Posted 8/4/2010 1:10 PM (GMT -7)
Right, personal experience first: I've been on Etanercept (Enbrel) for quite a few months, and the only side effect I've noticed is being tired the next day. Although I wouldn't describe this as fatigue, and it's nothing compared to the fatigue I get from MTX. I've had pretty good results from it, and I am continuing to do so.
You could be taking either medication for a great number of years, or not very long at all if you were lucky enough to go into partial or complete remission. The side effects last 24-36 hours usually, but depends on my level of activity and general energy levels.
TNFa stands for Tumour Necrosis Factor, and these are cytokines, which are pretty small proteins which send low-level signals between cells. TNFa cause the 'acute phase reaction' which tells your body's immune system to respond to injury at that site, which through a chain reaction from inflammatory cells to the liver, results in inflammation, and therefore pain. The aim of these meds is to inhibit the effect of the TNF alpha cytokine.
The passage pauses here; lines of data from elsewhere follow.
(* ===== verification/AvlProverThms.v ===== *)
(** * AvlProverThms: the properties of BatchAVLProver

    Stated for every prover the public operations can lead to ([reachable]),
    for any Guava and hash function that satisfy their laws. *)

From S2P Require Import Prelude External AvlNode AvlOps AvlProver AvlInv AvlDelete AvlBits AvlModify.
From S2P Require Import AvlProverSpec.

(** ** A concrete run for the witnesses *)
Section Run.
Definition run_cfg : TreeConfig :=
  {| keyLength := 1; valueLengthOpt := None; collectChangedNodes := true |}.
Definition run_key (i : Z) : bytes := [z2b i].
Definition run_ops : list Operation :=
  [Insert (run_key 5) [z2b 50]; Insert (run_key 9) [z2b 90]; Insert (run_key 2) [];
   Insert (run_key 7) [z2b 70]; InsertOrUpdate (run_key 8) [z2b 80; z2b 81];
   Update (run_key 9) [z2b 91]; Remove (run_key 5); Lookup (run_key 7)].
Definition run_prover : BatchAVLProver :=
  fst (performOperations run_cfg run_ops (new_prover run_cfg None 1)).
End Run.

Section Reach.
Context `{GL : GuavaLaws} `{HF : CryptographicHash} (cfg : TreeConfig).

Lemma reachable_ops ops : forall p, reachable cfg p -> reachable cfg (fst (performOperations cfg ops p)).
Proof.
  induction ops as [|op ops IH]; intros p Hp; simpl; [done|].
  destruct (performOneOperation cfg op p) as [p1 r] eqn:E.
  specialize (IH p1 (reach_op cfg _ _ _ _ Hp E)). by destruct (performOperations cfg ops p1).
Qed.
End Reach.

Lemma run_reachable : reachable run_cfg run_prover.
Proof. apply reachable_ops, reach_new. Qed.

Lemma run_keyLength : 0 < keyLength run_cfg.
Proof. simpl. lia. Qed.

Section Theorems.
Context `{GL : GuavaLaws} `{HF : CryptographicHash} (cfg : TreeConfig).

(** C2: on every reachable prover, [performOneOperation] returns exactly
    what the abstract dictionary returns for that operation, and the tree
    then holds exactly the dictionary it should: every kind of operation,
    every rotation of insertion and deletion, and every failure. *)
Theorem prover_implements_dictionary op p p' r :
  0 < keyLength cfg -> reachable cfg p -> performOneOperation cfg op p = (p', r) ->
  r = try_map fst (dict_step cfg op (dict cfg p)) /\
  dict cfg p' = match dict_step cfg op (dict cfg p) with
                | Success (_, m') => m'
                | Failure _ => dict cfg p
                end.
Proof.
  intros Hk Hp E. destruct (reachable_inv cfg p Hk Hp) as [Hinv _].
  destruct (performOneOperation_ok cfg op p p' r Hinv E) as [_ Hr].
  destruct (dict_step _ _ _) as [[old m']|e]; simpl.
  - by destruct Hr as (-> & <- & _).
  - destruct Hr as [-> Hu]. split; [done|]. by apply unchanged_dict.
Qed.

(** C15: a failed operation is atomic: the root, the proof's directions down
    to the last bit of the last byte, the height and every node object are
    those from before the call. *)
Theorem prover_failure_atomic op p p' e :
  0 < keyLength cfg -> reachable cfg p -> performOneOperation cfg op p = (p', Failure e) ->
  unchanged p p'.
Proof.
  intros Hk Hp E. destruct (reachable_inv cfg p Hk Hp) as [Hinv _].
  destruct (performOneOperation_ok cfg op p p' _ Hinv E) as [_ Hr].
  destruct (dict_step _ _ _) as [[old m']|e']; [by destruct Hr|apply Hr].
Qed.

(** C38: the tree of a reachable prover always passes the debug check
    [checkTree]: search order, next-leaf links, balances and height. *)
Theorem prover_checkTree p :
  0 < keyLength cfg -> reachable cfg p -> checkTree cfg false p = Success tt.
Proof. intros Hk Hp. by apply checkTree_ok, (reachable_inv cfg p Hk Hp). Qed.

(** [unauthenticatedLookup] terminates with the dictionary's entry. *)
Theorem prover_lookup key p :
  0 < keyLength cfg -> reachable cfg p -> valid_key cfg key = true ->
  unauthenticatedLookup key p = Success (dict cfg p !! key).
Proof.
  intros Hk Hp Hv. destruct (reachable_inv cfg p Hk Hp) as [[Hwf _] _].
  unfold unauthenticatedLookup, treeWalk.
  rewrite (walk_lookup _ _ _ _ Hwf _ _ false); [|by apply valid_key_range|done].
  unfold dict. by rewrite lookup_delete_ne by (by apply valid_key_ne).
Qed.

(** The height fits the byte of the digest as long as the dictionary has
    fewer than [fib 258 - 1] (more than 2^177) entries, so [digest] returns. *)
Theorem prover_digest_defined p :
  0 < keyLength cfg -> reachable cfg p ->
  (2 ^ 177 < fib 258 - 1)%Z /\
  ((Z.of_nat (size (dict cfg p)) < fib 258 - 1)%Z ->
   prover_digest p = Success (label (topNode p) ++ [z2b (rootNodeHeight (tree p))]) /\
   (0 <= rootNodeHeight (tree p) < 256)%Z).
Proof.
  intros Hk Hp. split; [by vm_compute|]. intros Hsz.
  destruct (reachable_inv cfg p Hk Hp) as [[Hwf _] _].
  pose proof (wf_nonneg _ _ _ _ Hwf) as H0. pose proof (wf_size _ _ _ _ Hwf) as Hs.
  assert (rootNodeHeight (tree p) < 256)%Z as Hlt.
  { destruct (Z.lt_ge_cases (rootNodeHeight (tree p)) 256) as [|Hge]; [done|]. exfalso.
    pose proof (fib_mono 258 (Z.to_nat (rootNodeHeight (tree p)) + 2) ltac:(lia)) as Hf.
    unfold dict in Hsz. rewrite map_size_delete_Some in Hsz by (eapply wf_min; eassumption). lia. }
  split; [|lia]. unfold prover_digest, digest.
  rewrite (proj2 (Z.leb_le _ _) H0), (proj2 (Z.ltb_lt _ _) Hlt). done.
Qed.

(** [generateProof] never fails on a reachable prover, and changes
    neither the dictionary nor the digest; the next proof starts with no
    directions. *)
Theorem prover_generateProof p :
  0 < keyLength cfg -> reachable cfg p ->
  exists p' proof, generateProof cfg p = (p', Success proof) /\
    dict cfg p' = dict cfg p /\ prover_digest p' = prover_digest p /\
    directionsBitLength (sub (tree p')) = 0%Z /\ checkTree cfg false p' = Success tt.
Proof.
  intros Hk Hp. destruct (generateProof_ok cfg p (reachable_inv cfg p Hk Hp))
    as (p' & proof & E & [Hinv _] & Hd & Hg & Hl).
  exists p', proof. by split_and!; try apply checkTree_ok.
Qed.

(** The results of a whole batch on a fresh prover are those of the
    dictionary, started empty. *)
Theorem prover_batch ops freshId :
  0 < keyLength cfg ->
  dict_run cfg ops ∅ = (dict cfg (fst (performOperations cfg ops (new_prover cfg None freshId))),
                        snd (performOperations cfg ops (new_prover cfg None freshId))).
Proof.
  intros Hk. pose proof (performOperations_ok cfg ops _ (new_prover_inv cfg freshId Hk)) as H.
  destruct (performOperations cfg ops _) as [p' rs]. destruct H as [_ H].
  by rewrite new_prover_dict in H.
Qed.
End Theorems.

(** ** Witnesses *)

Lemma prover_implements_dictionary_witness :
  snd (performOneOperation run_cfg (Remove (run_key 8)) run_prover) =
    Success (Some [z2b 80; z2b 81]) /\
  snd (performOneOperation run_cfg (Remove (run_key 8)) run_prover) =
    try_map fst (dict_step run_cfg (Remove (run_key 8)) (dict run_cfg run_prover)).
Proof.
  split; [by vm_compute|].
  apply (prover_implements_dictionary run_cfg (Remove (run_key 8)) run_prover
    (fst (performOneOperation run_cfg (Remove (run_key 8)) run_prover)) _
    run_keyLength run_reachable).
  apply surjective_pairing.
Defined.

Lemma prover_failure_atomic_witness :
  unchanged run_prover (fst (performOneOperation run_cfg (Insert (run_key 8) []) run_prover)).
Proof.
  apply (prover_failure_atomic run_cfg (Insert (run_key 8) []) run_prover _
    (Raised "already exists") run_keyLength run_reachable).
  by vm_compute.
Defined.

Lemma prover_checkTree_witness : checkTree run_cfg false run_prover = Success tt.
Proof. apply (prover_checkTree run_cfg run_prover run_keyLength run_reachable). Defined.

Lemma prover_lookup_witness :
  unauthenticatedLookup (run_key 9) run_prover = Success (dict run_cfg run_prover !! run_key 9).
Proof. apply (prover_lookup run_cfg (run_key 9) run_prover run_keyLength run_reachable). by vm_compute. Defined.

Lemma prover_digest_defined_witness :
  prover_digest run_prover = Success (label (topNode run_prover) ++ [z2b (rootNodeHeight (tree run_prover))]).
Proof.
  apply (prover_digest_defined run_cfg run_prover run_keyLength run_reachable). by vm_compute.
Defined.

Lemma prover_generateProof_witness :
  exists p' proof, generateProof run_cfg run_prover = (p', Success proof).
Proof.
  destruct (prover_generateProof run_cfg run_prover run_keyLength run_reachable)
    as (p' & proof & E & _). by exists p', proof.
Defined.

Lemma prover_batch_witness :
  snd (dict_run run_cfg run_ops ∅) = snd (performOperations run_cfg run_ops (new_prover run_cfg None 1)).
Proof. rewrite (prover_batch run_cfg run_ops 1 run_keyLength). reflexivity. Defined.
Etanercept/Enbrel is a protein that is synthesis(z)ed by splicing two genes (which produce two different proteins when separate). It acts as a decoy for the TNFa, mimicking so-called "soluble" TNF receptors in your body which inhibits the TNF's effect. These serve to 'deactivate' the TNF, whereas the receptors in your white blood cells produce cytokines which result in inflammation when they bind to TNF. The increase in these 'deactivating' sensors will reduce the overall inflammatory response experienced.
Infliximab/Remicade is an antibody (Enbrel isn't strictly an antibody, it is a fusion protein, but functions as the 'tail' of an antibody), as is Humira. Both are thought to have the same mode of action as Enbrel, but this isn't confirmed as far as I know. (Remicade also has action on a specific type of T white blood cell which results in the cells suicide, which means it also has efficacy in treating Crohn's disease. Whether Enbrel does is up for debate.)
Both are immuno-supressents, but with fairly good side-effect profiles. There will be tiredness, but how much depends on the individual.
To be honest I'm not sure how doctors choose between the two, I know some clinics will start with Enbrel, and others with Remicade. In my opinion, it doesn't really matter which you choose as there is currently no mechanism in predicting which will suit any given patient more. The NHS in England tend not to try the other if one fails, but that is because the NHS is the biggest joke in the history of comedians. (/rant)
That just about sums up my knowledge on the subject. Hope I helped a little, if not, sorry!
I'm not a doctor so this doesn't constitute medical advice!